I shoved past the thought. I was not an eleven-year-old girl anymore, wandering Essam Woods in the night while monsters born of Hanim’s spells gave chase. Terror had not induced my magic then, and it would not help me now.
Something wet and tacky hit my forehead. I gasped, wiping frantically at my face.
“Filth for filth,” Vaun whispered, directly into my ear.
I lunged for him and met empty air. I failed to catch myself this time, landing hard on my knees.
A clicking hum preceded the scuttle of pointy legs over my hand. A munban. I thrashed, pushing to my feet too quickly and clipping my shoulder against a tree. I was surrounded by threats I couldn’t see, and they were winning.
The next feint came from the right. I dove to the left instead, colliding with a distinctly human body. These weremywoods. I fed this soil my blood and broken tears, sharpened its teeth on the fine flesh of monsters. In Essam, I reigned supreme.
Breathy noises leaked from my open mouth as I tightened my fist and smashed it into the side of what was hopefully a head. Did Vaun think I wouldn’t kill him? I wasn’t held to the same code of ethics as his precious Heir. I would rip his head from his shoulders and spit on his skull. I would crush what was left of him into the dirt, because his remains weren’t fit to feed animals.
“Sylvia!”
The bloodsong wailing through me paused. For a terrible moment, I could not locate my mouth in the swirling savagery. “Marek?” I patted at the chest beneath me, checking for a guardsman’s vest. It wasn’t there. “Marek, I’m so sorry!”
I rolled away from him, but the urge to tear a living thing asunder and plant my fury into its quivering heart remained.
Approaching footsteps pushed me to my haunches. I crouched, ready to spring.
“Remove the blindfold,” Arin said.
Awareness came too late, after I had already launched myself. A bone-crushing grip caught my arms before I could slam into the Heir.
“You,” Arin said. “Take off her blindfold.”

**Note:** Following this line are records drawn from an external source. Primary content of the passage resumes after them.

Lemma fetch_volume_malformed_witness :
  fetch_volume (host_reading MUTED_READING) sample_float mic_device [] =
    (FetchRaised AssertionError, mic_device,
     [] ++ [get_volume_call (host_reading MUTED_READING) mic_device])
  ∧ fetch_volume (host_reading "Volume: 0.40 [MUTED] now") sample_float mic_device [] =
    (FetchRaised (Library ValueError), mic_device,
     [] ++ [get_volume_call (host_reading "Volume: 0.40 [MUTED] now") mic_device]).
Proof.
  split.
  - refine (proj1 (fetch_volume_malformed (host_reading MUTED_READING) sample_float
                     mic_device [] "0.40" ("[MUTED]" +:+ NEWLINE) _ _ _) _ _);
      solve [reflexivity | discriminate].
  - refine (proj2 (fetch_volume_malformed (host_reading "Volume: 0.40 [MUTED] now")
                     sample_float mic_device [] "0.40" "[MUTED]" _ _ _) "now" _);
      reflexivity.
Defined.

Lemma populate_volume_frame_witness :
  (∀ ref, AudioDevice.id (populated.1.2 ref) = AudioDevice.id (sample_objects ref)
          ∧ AudioDevice.name (populated.1.2 ref) = AudioDevice.name (sample_objects ref)
          ∧ AudioDevice.direction (populated.1.2 ref)
            = AudioDevice.direction (sample_objects ref))
  ∧ (∀ ref, ref ∉ [0; 1; 0] → populated.1.2 ref = sample_objects ref)
  ∧ ∃ calls,
      populated.2 = [] ++ calls
      ∧ (List.length calls ≤ List.length [0; 1; 0])%nat
      ∧ Forall (λ call, ∃ ref, ref ∈ [0; 1; 0]
                               ∧ call = get_volume_call host_half (sample_objects ref)) calls.
Proof.
  apply (populate_volume_frame host_half sample_float [0; 1; 0] sample_objects
           populated.1.2 [] populated.2 populated.1.1).
  vm_compute. reflexivity.
Defined.

Lemma populate_volume_complete_witness :
  has_volume (populated.1.2 1) = true.
Proof.
  apply (populate_volume_complete host_half sample_float [0; 1; 0] sample_objects
           populated.1.2 [] populated.2).
  - vm_compute. reflexivity.
  - left. right. left.
Defined.

Lemma populate_volume_nothing_to_do_witness :
  ∃ objects',
    populate_volume host_no_wpctl sample_float [3; 4; 3] sample_objects [] =
      (Fetched, objects', [])
    ∧ ∀ ref, objects' ref = sample_objects ref.
Proof.
  apply (populate_volume_nothing_to_do host_no_wpctl sample_float [3; 4; 3]
           sample_objects []).
  intros ref Hin. repeat (apply elem_of_cons in Hin as [-> | Hin]; [reflexivity|]).
  inversion Hin.
Defined.
(** Every path passes, or there is a first one that does not. *)
Lemma all_or_first img_paths :
  Forall (λ path, exists_on_disk Path is_file is_dir path = true) img_paths
  ∨ ∃ pre bad rest,
      img_paths = pre ++ bad :: rest
      ∧ Forall (λ path, exists_on_disk Path is_file is_dir path = true) pre
      ∧ exists_on_disk Path is_file is_dir bad = false.
Proof.
  induction img_paths as [|path img_paths IH]; [left; constructor|].
  destruct (exists_on_disk Path is_file is_dir path) eqn:Hp.
  - destruct IH as [IH|(pre & bad & rest & -> & Hpre & Hbad)].
    + left. by constructor.
    + right. exists (path :: pre), bad, rest. split_and!; [done| |done].
      by constructor.
  - right. exists [], path, img_paths. by split_and!.
Qed.

Lemma absent_not_exists path :
  absent Path is_file is_dir path = true →
  exists_on_disk Path is_file is_dir path = false.
Proof.
  unfold absent, exists_on_disk.
  by destruct (is_file (Path path)) as [[]|], (is_dir (Path path)) as [[]|].
Qed.

Lemma raised_not_exists path e :
  raised Path is_file is_dir path = Some e →
  exists_on_disk Path is_file is_dir path = false.
Proof.
  unfold raised, missing, exists_on_disk.
  by destruct (is_file (Path path)) as [[]|], (is_dir (Path path)) as [[]|].
Qed.

(** The paths looked at: all of them, or those up to the first one that
    does not pass. *)
Lemma validate_paths_examined img_paths :
  ∃ k, (validate_paths Path is_file is_dir img_paths).2
       = queries_of Path is_file is_dir (take k img_paths).
Proof.
  destruct (all_or_first img_paths)
    as [Hall|(pre & bad & rest & -> & Hpre & Hbad)].
  - exists (length img_paths). by rewrite validate_paths_all, firstn_all.
  - exists (S (length pre)).
    replace (pre ++ bad :: rest) with ((pre ++ [bad]) ++ rest) at 2
      by (by rewrite <-app_assoc).
    rewrite take_app_length' by (rewrite length_app; cbn; lia).
    destruct (not_exists_cases Path is_file is_dir bad Hbad) as [Habs|[e He]].
    + by rewrite validate_paths_absent.
    + by rewrite (validate_paths_raised _ _ _ _ _ _ e).
Qed.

The cloth fell to the ground, and I blinked rapidly against the piercing light. Arin released me. His searching look resembled the one he’d worn when I dangled myself over Hirun. As though I’d failed some elusive test, but not in a way he had anticipated.
“Why did you wait?” he asked. “Why didn’t you remove the blindfold yourself?”
My vision settled. The drum beating its feral tune faded, taking Hanim and her fiends with it. The hazy words leaving my mouth belonged to a different girl, addressed to a dead woman. “You didn’t say I could. I have to follow the instructions.”
Good girl, Hanim whispered.
In almost humorous unison, Marek and Arin’s brows furrowed. Arin’s smoothed again, but I knew his dangerous curiosity had been piqued.
“In the future, avoid touching the trees while you run,” Arin said lightly. “Even the sap in Ayume can kill you.”
The next morning, I walked into the kitchen to find the scent of Mahair surrounding me. Fruit displayed in colorful arrays, fresh cutlets of lamb, ground spices heaped in wooden bowls. I sorted through the food, some of which had passed from season months ago, with wonder.
“This was your doing, wasn’t it?” Wes asked. I dropped into my seat, pulling a bowl of oats soaked in lavender and honey toward me.